Stowe’s happy to be back (“reboot was the best single thing I did last year”).

We’re hearing the word “flow” a lot during this conference, used in many different ways. It’s a term that is being stretched in many different ways. Complementary, or not?

Today: flow as a new kind of consciousness. Complementary to yesterday’s “flow” in the first conference.

Stowe Boyd at reboot9

Apology: because of blogging, Stowe doesn’t write/talk anymore in a very constructed way (“this is my thesis and here are the arguments”) — so lots of fragmentary and incomplete thinking. Incompleteness: the new rhetoric?

Human? “We make our tools and they shape us.” *steph-note: cf. Stowe’s talk at last year’s Shift conference. Other note: Thomas is having to drag the Blimp off stage…* Cycles.

We’re going towards a new kind of consciousness, which will not clear up the problems we have, but we’re going to change. How are we changing? How are brains changing based on the tools we use to understand the world? What are we losing, what do we gain? How will sociality change based on using new tools that shape cultures?

There is a new consciousness evolving, different enough that it’s going to cause trouble, that a lot of people are going to say it’s bad, and that the people participating in it are doing something illegitimate. (Finger-wagging.) Developing a new moral sense: valuing certain things more highly, and certain things less highly. Hive-mind? Sniffing each other’s pheromones all day?

Will take what the naysayers are saying, and debunk their arguments.

**The juggler’s paradox**

A small number of “true” jugglers in the room. To learn to juggle, simply do it. The ball falls, and you try again. You train your neurons to do something you didn’t know how to do before. The way jugglers describe what they’re doing doesn’t help other people learn it.
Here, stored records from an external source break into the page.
(** [observer.observe(el)]: a node already observed is not added again. *)
Definition observe (el : node) (st : state) : state :=
  if is_observed el (targets st) then st
  else {| targets := targets st ++
                     [{| reg_target := el; previousThresholdIndex := -1;
                         previousIsIntersecting := false |}];
          effects := effects st |}.

Definition unobserve (el : node) (st : state) : state :=
  {| targets := filter (fun r => reg_target r <> el) (targets st);
     effects := effects st |}.

(** The callback given to [new IntersectionObserver], on one entry. *)
Definition on_entry (o : observer) (st : state) (e : entry) : state :=
  if entry_isIntersecting e then
    unobserve (entry_target e)
      {| targets := targets st;
         effects := effects st ++ [effect o (entry_target e)] |}
  else st.

Definition callback (o : observer) (entries : list entry) (st : state) : state :=
  fold_left (on_entry o) entries st.

(** The browser's part: with the single threshold of the observer, the
    index of the first threshold above the ratio; an entry is queued for a
    target when the index or the intersecting flag changed. *)
Definition thresholdIndex (o : observer) (g : geometry) : Z :=
  if isIntersecting g then
    if Qlt_le_dec (intersectionRatio g) (threshold o) then 0 else 1
  else 0.

Definition changed (o : observer) (f : frame) (r : registration) : bool :=
  negb (Z.eqb (thresholdIndex o (f (reg_target r))) (previousThresholdIndex r))
  || negb (Bool.eqb (isIntersecting (f (reg_target r))) (previousIsIntersecting r)).

Definition refresh (o : observer) (f : frame) (r : registration) : registration :=
  {| reg_target := reg_target r;
     previousThresholdIndex := thresholdIndex o (f (reg_target r));
     previousIsIntersecting := isIntersecting (f (reg_target r)) |}.

Definition queued (o : observer) (f : frame) (regs : list registration) : list entry :=
  (fun r => {| entry_target := reg_target r;
               entry_isIntersecting := isIntersecting (f (reg_target r)) |})
    <$> filter (fun r => changed o f r = true) regs.

(** One rendering frame: observations are updated, then the callback runs
    on the queued entries (it is not called with no entry). *)
Definition render (o : observer) (st : state) (f : frame) : state :=
  let es := queued o f (targets st) in
  callback o es {| targets := refresh o f <$> targets st; effects := effects st |}.

(** [animateCounters] and [initScrollAnimations] after their queries: no
    observer is made for an empty node list; otherwise every node is
    observed. *)
Definition init (els : list node) : state :=
  fold_left (fun st el => observe el st) els {| targets := []; effects := [] |}.

Definition run (o : observer) (els : list node) (fs : list frame) : state :=
  fold_left (render o) fs (init els).

(** How many times the one-time effect was performed on a node. *)
Definition fired (el : node) (acts : list action) : nat :=
  length (filter (fun a => action_target a = el) acts).

Definition observed (el : node) (st : state) : Prop :=
  el ∈ reg_target <$> targets st.

(** Observed nodes are distinct, a node under observation has not had its
    effect, and no node has had it twice. *)
Definition reveal_inv (st : state) : Prop :=
  NoDup (reg_target <$> targets st)
  /\ forall el, (el ∈ reg_target <$> targets st -> fired el (effects st) = 0)
                /\ fired el (effects st) <= 1.

End Reveal.

(** ** 8. initPortfolioFilter *)

Module Portfolio.

(** The [.portfolio-tab] and [.portfolio-item] node lists in document
    order, and whether the click listeners were registered. *)
Record page := {
  tabs : list element;
  items : list element;
  wired : bool;
}.

Definition initPortfolioFilter (p : page) : page :=
  match tabs p, items p with
  | [], _ | _, [] => p
  | _, _ => {| tabs := tabs p; items := items p; wired := true |}
  end.

Definition deactivate (t : element) : element :=
  setAttribute "aria-selected" "false" (el_classList_remove "portfolio-tab--active" t).

Definition activate (t : element) : element :=
  setAttribute "aria-selected" "true" (el_classList_add "portfolio-tab--active" t).

(** The body of [items.forEach]: [filter === 'all' || category === filter],
    where both attributes may be [null]. *)
Definition matches (filter : option string) (item : element) : bool :=
  bool_decide (filter = Some "all")
  || bool_decide (getAttribute "data-category" item = filter).

Definition show_or_hide (filter : option string) (item : element) : element :=
  if matches filter item then el_classList_remove "hidden" item
  else el_classList_add "hidden" item.

(** The click listener of the tab at position [i]. *)
Definition on_click (i : nat) (p : page) : page :=
  match tabs p !! i with
  | None => p
  | Some tab =>
      let filter := getAttribute "data-filter" tab in
      let tabs1 := deactivate <$> tabs p in
      {| tabs := alter activate i tabs1;
         items := show_or_hide filter <$> items p;
         wired := wired p |}
  end.

(** A click on the tab at position [i] of the page. *)
Definition click (i : nat) (p : page) : page :=
  if wired p then on_click i p else p.

Definition is_shown (item : element) : Prop := "hidden" ∉ classes item.

Definition is_active (t : element) : Prop :=
  ("portfolio-tab--active" ∈ classes t) /\ getAttribute "aria-selected" t = Some "true".

(** The markup before [init] ran. *)
Definition markup (ts its : list element) : page :=
  {| tabs := ts; items := its; wired := false |}.

End Portfolio.

(** ** String primitives of the platform

    Strings are their UTF-8 bytes.  [String.prototype.trim] removes the
    ECMAScript white space and line terminators from both ends;
    [encodeURIComponent] keeps the unreserved characters and writes every
    other byte as a percent escape. *)

Module JsString.

Definition code (a : ascii) : nat := nat_of_ascii a.

(** TAB, LF, VT, FF, CR and SPACE. *)
Definition ws1 (a : ascii) : bool :=
  (Nat.leb 9 (code a) && Nat.leb (code a) 13) || Nat.eqb (code a) 32.

(** U+00A0. *)
Definition ws2 (a b : ascii) : bool :=
  Nat.eqb (code a) 194 && Nat.eqb (code b) 160.

(** U+1680, U+2000 to U+200A, U+2028, U+2029, U+202F, U+205F, U+3000 and
    U+FEFF. *)
Definition ws3 (a b c : ascii) : bool :=
  (Nat.eqb (code a) 225 && Nat.eqb (code b) 154 && Nat.eqb (code c) 128)
  || (Nat.eqb (code a) 226 && Nat.eqb (code b) 128
      && ((Nat.leb 128 (code c) && Nat.leb (code c) 138)
          || Nat.eqb (code c) 168 || Nat.eqb (code c) 169 || Nat.eqb (code c) 175))
  || (Nat.eqb (code a) 226 && Nat.eqb (code b) 129 && Nat.eqb (code c) 159)
  || (Nat.eqb (code a) 227 && Nat.eqb (code b) 128 && Nat.eqb (code c) 128)
  || (Nat.eqb (code a) 239 && Nat.eqb (code b) 187 && Nat.eqb (code c) 191).

(** Drops white space from the front; [w2] and [w3] recognise the two and
    three byte characters in the order the bytes are met. *)
Fixpoint strip (w2 : ascii -> ascii -> bool) (w3 : ascii -> ascii -> ascii -> bool)
    (l : list ascii) : list ascii :=
  match l with
  | [] => []
  | a :: l1 =>
      if ws1 a then strip w2 w3 l1
      else match l1 with
           | [] => l
           | b :: l2 =>
               if w2 a b then strip w2 w3 l2
               else match l2 with
                    | [] => l
                    | c :: l3 => if w3 a b c then strip w2 w3 l3 else l
                    end
           end
  end.

Definition trimStart (l : list ascii) : list ascii := strip ws2 ws3 l.

Definition trimEnd (l : list ascii) : list ascii :=
  rev (strip (fun a b => ws2 b a) (fun a b c => ws3 c b a) (rev l)).

Definition trim (s : string) : string :=
  string_of_list_ascii (trimEnd (trimStart (list_ascii_of_string s))).

Definition unreserved (a : ascii) : bool :=
  let n := code a in
  (Nat.leb 65 n && Nat.leb n 90) || (Nat.leb 97 n && Nat.leb n 122)
  || (Nat.leb 48 n && Nat.leb n 57)
  || existsb (Nat.eqb n) [45; 95; 46; 33; 126; 42; 39; 40; 41]%nat.

Definition hex_digit (n : nat) : ascii :=
  if Nat.ltb n 10 then ascii_of_nat (48 + n) else ascii_of_nat (55 + n).

Definition percent (a : ascii) : string :=
  String "%" (String (hex_digit (code a / 16)) (String (hex_digit (code a mod 16)) "")).

(** Defined on well-formed text.  On a string holding a surrogate code unit
    that is not part of a pair the platform function throws [URIError]; that
    case is [ContactThrow] below. *)
Fixpoint encodeURIComponent (s : string) : string :=
  match s with
  | EmptyString => ""
  | String a s' =>
      (if unreserved a then String a "" else percent a) ++ encodeURIComponent s'
  end.

(** [parts.join(sep)]. *)
Fixpoint join (sep : string) (parts : list string) : string :=
  match parts with
  | [] => ""
  | [x] => x
  | x :: rest => x ++ sep ++ join sep rest
  end.

Definition newline : string := String (ascii_of_nat 10) "".
Definition dquote : string := String (ascii_of_nat 34) "".


End JsString.

(** ** 9. handleContactForm *)

Module Contact.

Import JsString.

(** An element reached by [document.getElementById]: the parts of it the
    form code reads or writes.  [form_control] tells whether
    [form.reset()] restores its value. *)
Record felement := {
  value : string;
  defaultValue : string;
  textContent : string;
  borderColor : string;
  form_control : bool;
}.

Definition set_textContent (t : string) (e : felement) : felement :=
  {| value := value e; defaultValue := defaultValue e; textContent := t;
     borderColor := borderColor e; form_control := form_control e |}.
Definition set_borderColor (c : string) (e : felement) : felement :=
  {| value := value e; defaultValue := defaultValue e; textContent := textContent e;
     borderColor := c; form_control := form_control e |}.
Definition reset_value (e : felement) : felement :=
  if form_control e then
    {| value := defaultValue e; defaultValue := defaultValue e;
       textContent := textContent e; borderColor := borderColor e;
       form_control := true |}
  else e.

(** The content of the submit button: set through [textContent] or through
    [innerHTML]. *)
Inductive content :=
| Text (s : string)
| Html (s : string).

Record button := {
  disabled : bool;
  label : content;
}.

Record feedback_slot := {
  fb_textContent : string;
  fb_className : string;
}.

(** What a pending [setTimeout] will do. *)
Inductive timer_action :=
| OpenWindow (url : string)
| ReenableSubmit.

(** What leaves the page, in the order it happens. *)
Inductive effect :=
| Fetch (url : string)
| Notice (message kind : string)
| WindowOpen (url : string)
| ConsoleWarn.

Record page := {
  doc : gmap string felement;
  form : bool;
  feedback : option feedback_slot;
  submitBtn : option button;
  timers : list (Z * timer_action);
  log : list effect;
}.
Lemma write_config_eq (hd : Header) config w1 :
  (tw_WriteHeader hd ;;; io_Copy_buffer config) w1 =
  match tw_r (wlog w1) (WriteHeader hd) with
  | Some err => (Err err, mkWorld (dlog w1) (wlog w1 ++ [WriteHeader hd]))
  | None =>
      if decide (config = "")
      then (Ok tt, mkWorld (dlog w1) (wlog w1 ++ [WriteHeader hd]))
      else
        match tw_r (wlog w1 ++ [WriteHeader hd]) (Write config) with
        | Some err =>
            (Err err,
             mkWorld (dlog w1) (wlog w1 ++ [WriteHeader hd; Write config]))
        | None =>
            (Ok tt, mkWorld (dlog w1) (wlog w1 ++ [WriteHeader hd; Write config]))
        end
  end.
Proof.
  rewrite Eff.bind_unfold. unfold tw_WriteHeader, tw_call at 1.
  destruct (tw_r (wlog w1) (WriteHeader hd)); [done|].
  unfold io_Copy_buffer. destruct (decide (config = "")); [done|].
  unfold tw_Write, tw_call. cbn [wlog dlog].
  destruct (tw_r (wlog w1 ++ _) (Write config)); by rewrite <- app_assoc.
Qed.

(** X5.  [ImageBundle] writes [config.json] after the root file system and
    only when [ImageTar] has succeeded.  It then calls the writer with the
    header named [path/config.json], of mode 0644 and of the size of the
    configuration, and, unless that call fails or the configuration is
    empty, with one write of the configuration; an error of either call is
    returned, and no call on the engine is made.  When [ImageTar] fails,
    [ImageBundle] returns its error and writes nothing more. *)
Theorem ImageBundle_config_after_rootfs path image config trust pull w :
  let run := ImageBundle path image config trust pull w in
  let h :=
    WriteHeader {| Name := path +:+ "/" +:+ "config.json"; Mode := 420;
                   Size := len config; Typeflag := Ascii.zero; Linkname := "" |} in
  match ImageTar image (path +:+ "/rootfs/") trust pull w with
  | (Ok _, w1) =>
      match tw_r (wlog w1) h with
      | Some err => run = (Err err, mkWorld (dlog w1) (wlog w1 ++ [h]))
      | None =>
          if decide (config = "")
          then run = (Ok tt, mkWorld (dlog w1) (wlog w1 ++ [h]))
          else
            match tw_r (wlog w1 ++ [h]) (Write config) with
            | Some err =>
                run = (Err err, mkWorld (dlog w1) (wlog w1 ++ [h; Write config]))
            | None =>
                run = (Ok tt, mkWorld (dlog w1) (wlog w1 ++ [h; Write config]))
            end
      end
  | (Err e, w1) => run = (Err e, w1)
  | (Panic p, w1) => run = (Panic p, w1)
  end.
Proof.
  intros run h. subst run. unfold ImageBundle. rewrite Eff.bind_unfold.
  destruct (ImageTar image (path +:+ "/rootfs/") trust pull w) as [[[]|e|p] w1];
    [|done..].
  rewrite write_config_eq. fold h.
  destruct (tw_r (wlog w1) h); [done|].
  destruct (decide (config = "")); [done|].
  by destruct (tw_r (wlog w1 ++ [h]) (Write config)).
Qed.
(** * Plex.upgrade: the replacement-selection engine of plex_upgrade.py

    A shallow embedding of [check_quality_requirements], [artist], the
    candidate pipeline and the decision loops of [upgrade_playlist], and of
    the flag selection of the [__main__] block.

    Conventions of the embedding.
    - A Python [str] is a [string] holding its UTF-8 bytes: equality,
      substring search and lexicographic comparison by code point agree with
      the same operations on the bytes.
    - An attribute that plexapi fills with [attrib.get] is an [option]:
      [None] is Python's None.
    - A track is read through [item.media[0]] everywhere (also by every
      console line, through [audio_to_str]); the record keeps that first
      media entry as [media0].
    - Exceptions are values of [exn]; code that can raise returns a
      [result], code that also reads the keyboard, prints or calls the media
      server is a state transformer on [World] that keeps the world reached
      when an exception escapes.
    - What the Python runtime and plexapi provide and the script only calls
      ([str.casefold], [int], [re.sub] with the script's pattern, the library
      search and the effect of the two playlist mutations on a playlist's
      contents) is a field of the class [Externals]. *)

From Stdlib Require Import ZArith String Ascii Bool Lia.
From Stdlib Require OrderedTypeEx DecimalString DecimalZ.
From stdpp Require Import base option list strings sorting gmap.

Open Scope string_scope.
Open Scope list_scope.
Open Scope Z_scope.

(** ** Exceptions and results *)

Inductive exn : Type :=
| TypeError
| AttributeError
| EOFError
| NotFound
| ServerError.

Inductive result (A : Type) : Type :=
| Ok (a : A)
| Raise (e : exn).

Arguments Ok {A} a.
Arguments Raise {A} e.

Definition result_bind {A B} (r : result A) (f : A -> result B) : result B :=
  match r with
  | Ok a => f a
  | Raise e => Raise e
  end.

#[global] Instance result_ret : MRet result := @Ok.
#[global] Instance result_mbind : MBind result :=
  fun A B f r => result_bind r f.

(** ** Data model *)

Module Media.
Record t : Type := Build {
  audioCodec : option string;
  bitrate : option Z
}.
End Media.
(** * subdomain-bruteforce: a shallow embedding of [subdomain_bruteforce.py]

    The development follows the source file top-down.

    - [Py]         the few Python built-ins the program relies on
                   ([str.strip], [str.index], slicing, [itertools.product],
                   iteration over the lines of a text file, exceptions);
    - [Controller] the two candidate sources ([get_words_from_file],
                   [generate_word]) and the status dictionary
                   ([current_status]);
    - [Model]      the engine: its fields, and the threads it starts
                   ([bruteforce], [check_domain], [dns_checker]) as an
                   interleaving semantics driven by a schedule. *)

From Stdlib Require Import ZArith Ascii String List Lia QArith.
From stdpp Require Import base decidable option list gmap sets strings.

Local Open Scope string_scope.
Local Open Scope Z_scope.

(** ** Python built-ins *)

Module Py.

(** The exceptions the program can raise. *)
Inductive exception :=
| IndexError
| ValueError
| TypeError
| KeyError
| FileNotFoundError
| ZeroDivisionError.

#[global] Instance exception_eq_dec : EqDecision exception.
Proof. solve_decision. Defined.

(** A computation that either raises or returns. *)
Definition result (A : Type) : Type := exception + A.

Definition raise {A} (e : exception) : result A := inl e.
Definition ret {A} (a : A) : result A := inr a.
Definition bind {A B} (m : result A) (k : A -> result B) : result B :=
  match m with
  | inl e => inl e
  | inr a => k a
  end.

(** [try: body / except IndexError: handler]. *)
Definition try_except_IndexError {A} (body : result A) (handler : result A)
  : result A :=
  match body with
  | inl IndexError => handler
  | other => other
  end.

Notation "'do' x <- m ; k" := (bind m (fun x => k))
  (at level 10, x name, m at level 100, k at level 200).

Definition LF : ascii := ascii_of_nat 10.
Definition SP : ascii := ascii_of_nat 32.

Definition mem_ascii (c : ascii) (cs : list ascii) : bool :=
  existsb (Ascii.eqb c) cs.

(** [s.lstrip(chars)] on the characters of [s]. *)
Fixpoint lstrip_chars (chars : list ascii) (s : list ascii) : list ascii :=
  match s with
  | [] => []
  | c :: r => if mem_ascii c chars then lstrip_chars chars r else s
  end.

(** [s.strip(chars)]: drop leading and trailing characters among [chars]. *)
Definition strip (chars : list ascii) (s : string) : string :=
  string_of_list_ascii
    (rev (lstrip_chars chars (rev (lstrip_chars chars (list_ascii_of_string s))))).

(** The program only ever strips blanks and newlines: [strip(" \n")]. *)
Definition strip_sp_nl : string -> string := strip [SP; LF].

(** [s[i]] for [i >= 0]; subscripting [None] is a [TypeError]. *)
Definition subscript (s : option string) (i : nat) : result ascii :=
  match s with
  | None => raise TypeError
  | Some s =>
      match String.get i s with
      | Some c => ret c
      | None => raise IndexError
      end
  end.

(** [s.index(c)] for a one-character [c]. *)
Fixpoint str_index (c : ascii) (s : string) : result nat :=
  match s with
  | EmptyString => raise ValueError
  | String a r =>
      if Ascii.eqb a c then ret 0%nat
      else (do k <- str_index c r; ret (S k))
  end.

(** [s[k:]]. *)
Fixpoint slice_from (k : nat) (s : string) : string :=
  match k, s with
  | O, _ => s
  | S k', EmptyString => EmptyString
  | S k', String _ r => slice_from k' r
  end.

(** [range(n)]. *)
Definition range (n : Z) : list nat := seq 0 (Z.to_nat n).

(** [itertools.product] of the lists [ls]: the rightmost position advances
    fastest. *)
Fixpoint product {A} (ls : list (list A)) : list (list A) :=
  match ls with
  | [] => [[]]
  | l :: rest => flat_map (fun x => map (cons x) (product rest)) l
  end.

(** [string.ascii_lowercase]. *)
Definition ascii_lowercase : string := "abcdefghijklmnopqrstuvwxyz".

(** Iterating a text file yields its lines, each with its terminating
    newline, the last one possibly without. *)
Fixpoint lines_acc (cur : list ascii) (s : list ascii) : list string :=
  match s with
  | [] => match cur with
          | [] => []
          | _ => [string_of_list_ascii (rev cur)]
          end
  | c :: r =>
      if Ascii.eqb c LF
      then string_of_list_ascii (rev (c :: cur)) :: lines_acc [] r
      else lines_acc (c :: cur) r
  end.

Definition file_lines (content : string) : list string :=
  lines_acc [] (list_ascii_of_string content).

(** [round(x)] of an exact quotient [n/d], [d <> 0]: nearest integer, ties
    to even.  The float division of the source is taken exactly. *)
Definition round_div (n d : Z) : Z :=
  let n' := if d <? 0 then - n else n in
  let d' := Z.abs d in
  let q := n' / d' in
  let r := n' mod d' in
  if 2 * r <? d' then q
  else if d' <? 2 * r then q + 1
  else if Z.even q then q else q + 1.

End Py.

Import Py.

(** ** The engine: class [Model] *)

Module Model.

(** Calls made on the view, as they are observed from outside. *)
Inductive view_call :=
| found_subdomain (subdomain : string)
| completed (subdomains : gset string).

#[global] Instance view_call_eq_dec : EqDecision view_call.
Proof. solve_decision. Defined.

(** Where a [check_domain] thread stands. *)
Inductive check_domain_pc :=
| TResolve (domain : string)   (* about to call [domain_exists] *)
| TAdd (domain : string)       (* about to add to [found_subdomains] *)
| TNotify (domain : string)    (* about to call [view.found_subdomain] *)
| TDone.                       (* terminated: [join] returns *)

#[global] Instance check_domain_pc_eq_dec : EqDecision check_domain_pc.
Proof. solve_decision. Defined.

(** Where the [bruteforce] thread stands. *)
Inductive bruteforce_pc :=
| PFor                                 (* [for word in self.words] *)
| PWait (word : string)                (* [self.dns_working.wait()] *)
| PStart (word : string)               (* [start_daemon_thread(...)] *)
| PAdd (subdomain : string) (t : nat)  (* [self.subdomain_threads.add(t)] *)
| PLimit (subdomain : string)          (* [while len(...) > thread_limit] *)
| PJoin (subdomain : string) (t : nat) (* [thread.join()] after [pop()] *)
| PLatest (subdomain : string)         (* [self.latest = subdomain] *)
| PCount                               (* [checked_subdomains_count += 1] *)
| PDrain (ts : list nat)               (* the final [for thread ...: join] *)
| PSet                                 (* [complete_bruteforcing.set()] *)
| PView                                (* [view.completed(...)] *)
| PDone                                (* returned *)
| PCrashed (e : exception).            (* died on an uncaught exception *)

#[global] Instance bruteforce_pc_eq_dec : EqDecision bruteforce_pc.
Proof. solve_decision. Defined.

(** Where the [dns_checker] thread stands. *)
Inductive dns_checker_pc :=
| CTest                 (* [while not complete_bruteforcing.is_set()] *)
| CProbe                (* [domain_exists(self.base_domain)] *)
| CFirst (ok : bool)    (* [dns_working.set()] or [.clear()] *)
| CSecond (ok : bool)   (* [dns_not_working.clear()] or [.set()] *)
| CExit.                (* past the loop *)

#[global] Instance dns_checker_pc_eq_dec : EqDecision dns_checker_pc.
Proof. solve_decision. Defined.
(** * Creators Nepal: stored procedures, triggers and client handlers

    A shallow embedding of the SQL helper functions and counter triggers of
    the Supabase migration, of the React handlers that touch the same
    counters, of the auth context, of the post form's slug generation and of
    the backend cleanup script, together with the properties the
    specification states about them. *)

From stdpp Require Import base option list sorting strings gmap.
From Stdlib Require Import ZArith NArith Lia.

Local Open Scope Z_scope.

(** ** SQL values

    Nullable integer columns are [option Z]; [None] is SQL NULL.  The
    arithmetic below follows PostgreSQL: [+] and [-] propagate NULL,
    [GREATEST] ignores NULL arguments, [COALESCE] takes the first non-NULL
    one.  Integers are the mathematical ones: the [CREATE TABLE] statements
    are not part of the migration at hand, so no column width is known.  A
    [uuid] is an opaque number, a timestamp a number of microseconds, and a
    [numeric] amount a whole number of the smallest unit. *)
Module Sql.

Definition uuid := N.
Definition timestamptz := Z.
Definition numeric := Z.

Definition plus (a b : option Z) : option Z :=
  match a, b with
  | Some x, Some y => Some (x + y)
  | _, _ => None
  end.

Definition minus (a b : option Z) : option Z :=
  match a, b with
  | Some x, Some y => Some (x - y)
  | _, _ => None
  end.

Definition GREATEST (a b : option Z) : option Z :=
  match a, b with
  | Some x, Some y => Some (Z.max x y)
  | Some x, None => Some x
  | None, Some y => Some y
  | None, None => None
  end.

Definition COALESCE (a : option Z) (d : Z) : Z :=
  match a with
  | Some x => x
  | None => d
  end.

(** [a = b] on a nullable left operand: NULL never compares equal. *)
Definition eq_null (a : option uuid) (b : uuid) : bool :=
  match a with
  | Some x => N.eqb x b
  | None => false
  end.

(** [UPDATE t SET ... WHERE cond]: every row satisfying [cond] is replaced by
    [set row], the others are left as they are. *)
Definition UPDATE_WHERE {A} (t : list A) (set : A → A) (cond : A → bool) : list A :=
  (λ r, if cond r then set r else r) <$> t.

(** [SELECT COUNT( * ) FROM t WHERE cond]. *)
Fixpoint COUNT {A} (cond : A → bool) (t : list A) : Z :=
  match t with
  | [] => 0
  | r :: t' => (if cond r then 1 else 0) + COUNT cond t'
  end.

(** [l INNER JOIN r ON on]: the pairs that satisfy the join condition. *)
Definition INNER_JOIN {L R} (l : list L) (r : list R) (on : L → R → bool)
    : list (L * R) :=
  flat_map (λ x, (λ y, (x, y)) <$> List.filter (on x) r) l.

(** [l LEFT JOIN r ON on]: as the inner join, but a left row without a
    partner is kept once, with NULL on the right. *)
Definition LEFT_JOIN {L R} (l : list L) (r : list R) (on : L → R → bool)
    : list (L * option R) :=
  flat_map (λ x,
    match List.filter (on x) r with
    | [] => [(x, None)]
    | ms => (λ y, (x, Some y)) <$> ms
    end) l.

(** [SUM(e)] over a group: NULL inputs are skipped, and the sum of no value
    at all is NULL. *)
Definition SUM (vs : list (option Z)) : option Z :=
  match omap id vs with
  | [] => None
  | xs => Some (foldr Z.add 0 xs)
  end.

(** [COUNT(DISTINCT e)] over a group: the number of different non-NULL
    values. *)
Definition COUNT_DISTINCT (vs : list (option uuid)) : Z :=
  Z.of_nat (length (remove_dups (omap id vs))).

Definition IS_NULL {A} (a : option A) : bool :=
  match a with
  | Some _ => false
  | None => true
  end.

(** Outcome of a set-returning function: the rows, or the error the engine
    raises before any row is produced. *)
Inductive result (A : Type) :=
  | Rows (rs : list A)
  | Error (msg : string).
Arguments Rows {A} rs.
Arguments Error {A} msg.

(** A column name written without a table qualifier, looked up in the
    tables the statement has in scope, each given by its column names.  The
    name is resolved when exactly one of them has such a column; otherwise
    PostgreSQL raises undefined_column (42703) or ambiguous_column (42702)
    when it analyses the statement, before any row is touched.  [None] means
    resolved, [Some sqlstate] is the error. *)
Definition column_ref (name : string) (scope : list (list string))
    : option string :=
  match List.filter (λ columns, bool_decide (name ∈ columns)) scope with
  | [_] => None
  | [] => Some "42703"
  | _ => Some "42702"
  end.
They don’t focus on the balls, they don’t focus on their movements. They unfocus. A learned state of consciousness.

Other example: karate. During his first karate classes, Stowe couldn’t even “see” what his sensei was doing. Like magic, because so different. Learning to see. Also, shortening the delay, the dollar bill trick. People can’t catch it. But if you do martial arts, you can — you’ve trained your brain to do something you couldn’t do before. A different state of consciousness. *steph-note: I’m not sure I’d call these things “different states of consciousness”.* Now, when Stowe sees karate, he knows the moves they’re making, he *can see*.

A lot of people have caracterised the things that happen to us in a negative way. Over-stimulation is driving us nuts. Stowe thinks we’re learning to accommodate a new world and cope with it. Also doesn’t agree with the “scarcity of attention” economy. (Davenport and Beck.) Another failed metaphor. Treating aspects of human cognition in economic or industrial terms fails miserably.

Psychology of Attention: we actually don’t know much about attention. It doesn’t reside in one place in your brain. It’s all over the place. An emergent property of a bunch of stuff that goes on in your brain. Conventional wisdom about attention is probably wrong. Steer clear of advice of best-selling business authors about what we should do with our attention.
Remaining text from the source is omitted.